2 messages · Naiara Pinto, Gavin Simpson

#
Dear all,

I would like to use a tree regression method to analyze my dataset. I
am interested in the fact that random forests creates in-bag and
out-of-bag datasets, but I also need an estimate of support for each
split. That seems hard to do in random forests since each tree is
grown using a subset of the predictor variables.

I was thinking of setting mtry = number of predictor variables,
growing several trees, and computing the support for each node as the
number of times that a certain predictor variable was chosen for that
node. Can this be implemented using random forests?

Thanks!

Naiara.
#
On Tue, 2007-12-18 at 16:27 -0600, Naiara Pinto wrote:
Hi Naiara,

I'm so not an expert here, but what you propose with mty = number of
predictors will give you a procedure known as bagging.

You talk about support for the split and then for the node. Is this just
a typo or are you interested in the two different things?

I'm not aware of how you do the latter in bagging or random forests as
the whole point is to grow large trees not pruned ones. As to the
former, trees are unstable, change the data used to train them just a
little and you can get a very different fitted tree.

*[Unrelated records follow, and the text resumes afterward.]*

(** Every action keeps the invariant and is defined: no action of the
    driver reads through a null pointer or outside an array. *)
Lemma exec1_invariant (a : action) (s : machine * prep_pc) :
  invariant cfg pos0 s ->
  exists s',
    exec1 cfg a s = Some s' /\ invariant cfg pos0 s' /\ same_job (fst s) (fst s').
Proof.
  intros Hinv. destruct a; cbn [exec1].
  - destruct (tick_invariant s Hinv) as (m' & E & Hinv' & _ & [F _]).
    rewrite E, option_bind_some. eexists. split; [reflexivity |].
    split; [exact Hinv' | apply same_job_isr; exact F].
  - destruct (main_step_invariant s Hinv) as (s' & E & Hinv' & F).
    exists s'. split; [exact E |]. split; [exact Hinv' | apply same_job_main; exact F].
  - destruct s as [m pc]. destruct Hinv as [Hbusy [owed Hi]]. cbn [fst snd] in *.
    pose proof (ISR_TIMER0_OVF_same m) as Hs.
    eexists. split; [reflexivity |]. split.
    + split; [exact Hbusy |]. exists owed. apply (invariant_at_same pc owed m _ Hs Hi).
    + apply same_job_isr. apply (sm_frame _ _ _ Hs).
Qed.

Lemma run_invariant (acts : list action) :
  forall s, invariant cfg pos0 s ->
  exists s',
    run cfg acts s = Some s' /\ invariant cfg pos0 s' /\ same_job (fst s) (fst s').
Proof.
  induction acts as [| a acts IH]; intros s Hinv; cbn [run].
  - exists s. split; [reflexivity |]. split; [exact Hinv | apply same_job_refl].
  - destruct (exec1_invariant a s Hinv) as (s1 & E1 & Hinv1 & J1).
    rewrite E1, option_bind_some.
    destruct (IH s1 Hinv1) as (s' & E' & Hinv' & J').
    exists s'. split; [exact E' |]. split; [exact Hinv' |].
    apply (same_job_trans _ _ _ J1 J').
Qed.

Bagging and random forests exploit this to produce a better prediction
machine / classifier by using n poor trees rather than one best tree.
They do this by adding randomness to the procedure by bootstrap sampling
the training data, and in the case of random forest, randomly sampling a
small number, mtry, of available predictors to grow each tree. As such
there is no correspondence between the splits of one tree and the splits
of another, so trying to compare how many times a certain split in one
or more trees is formed by the same predictor. So it doesn't make sense
(to me it may to others) to focus on individual splits in the n trees.

I don't know what you mean exactly by "support", but if you are trying
to get a measure of how important each of your predictors is in
explaining variance in your response, then take a look at the
importance() function in the randomForest package. This produces a
couple of measures that allow you to determine which predictors
contribute most to reducing node impurity or MSE.

HTH

G